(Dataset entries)
--*--
Definition is_waiting_token_at_parallel_gateway (e : Execution) (gateway_id scope_id : string) : bool :=
  is_some_eq (ex_activity_id e) gateway_id && bool_decide (parallel_scope_id e = scope_id).

(** [is_child_of_multi_instance_execution]; [None] when the links loop. *)
Fixpoint is_child_loop (fuel : nat) (current_parent_id : option string) (mi_id : string)
    (by_id : gmap string Execution) : option bool :=
  match fuel with
  | 0 => None
  | S fuel =>
      match current_parent_id with
      | None => Some false
      | Some parent_id =>
          if bool_decide (parent_id = mi_id) then Some true
          else is_child_loop fuel (by_id !! parent_id ≫= ex_parent_id) mi_id by_id
      end
  end.

Definition is_child_of_multi_instance_execution (e mi : Execution) (by_id : gmap string Execution)
    : option bool :=
  is_child_loop (S (S (size by_id))) (ex_parent_id e) (ex_id mi) by_id.

Fixpoint clean_joined_executions (joined : list Execution) (mi : Execution)
    (by_id : gmap string Execution) : option (list Execution) :=
  match joined with
  | [] => Some []
  | e :: joined =>
      keep ← is_child_of_multi_instance_execution e mi by_id;
      rest ← clean_joined_executions joined mi by_id;
      Some (if (keep : bool) then e :: rest else rest)
  end.

Section ParallelGateway.
Context `{Env}.

Definition delete_or_preserve_scope_execution (e : Execution) : EngineM unit :=
  if is_process_instance_scope_execution e
  then entity_update (set_activity_id None (set_is_scope true (set_is_active false e)))
  else entity_delete (ex_id e).

Fixpoint mi_parent_loop (fuel : nat) (process : Process) (current_parent_id : option string)
  : EngineM (option Execution) :=
  match fuel with
  | 0 => throw Diverged
  | S fuel =>
      match current_parent_id with
      | None => mret None
      | Some parent_id =>
          found ← entity_find_by_id parent_id;
          match found with
          | None => mret None
          | Some parent =>
              if ex_is_multi_instance_root parent then mret (Some parent)
              else if match ex_activity_id parent with
                      | Some activity_id =>
                          match find_flow_element process activity_id with
                          | Some flow_element => has_loop_characteristics flow_element
                          | None => false
                          end
                      | None => false
                      end
              then mret (Some parent)
              else mi_parent_loop fuel process (ex_parent_id parent)
          end
      end
  end.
--*--
▶ **Goal of the exercise**:
Only a number is expected in reply: how many lines of the entries hold the word "then"?

▶ **Exercise output**:
5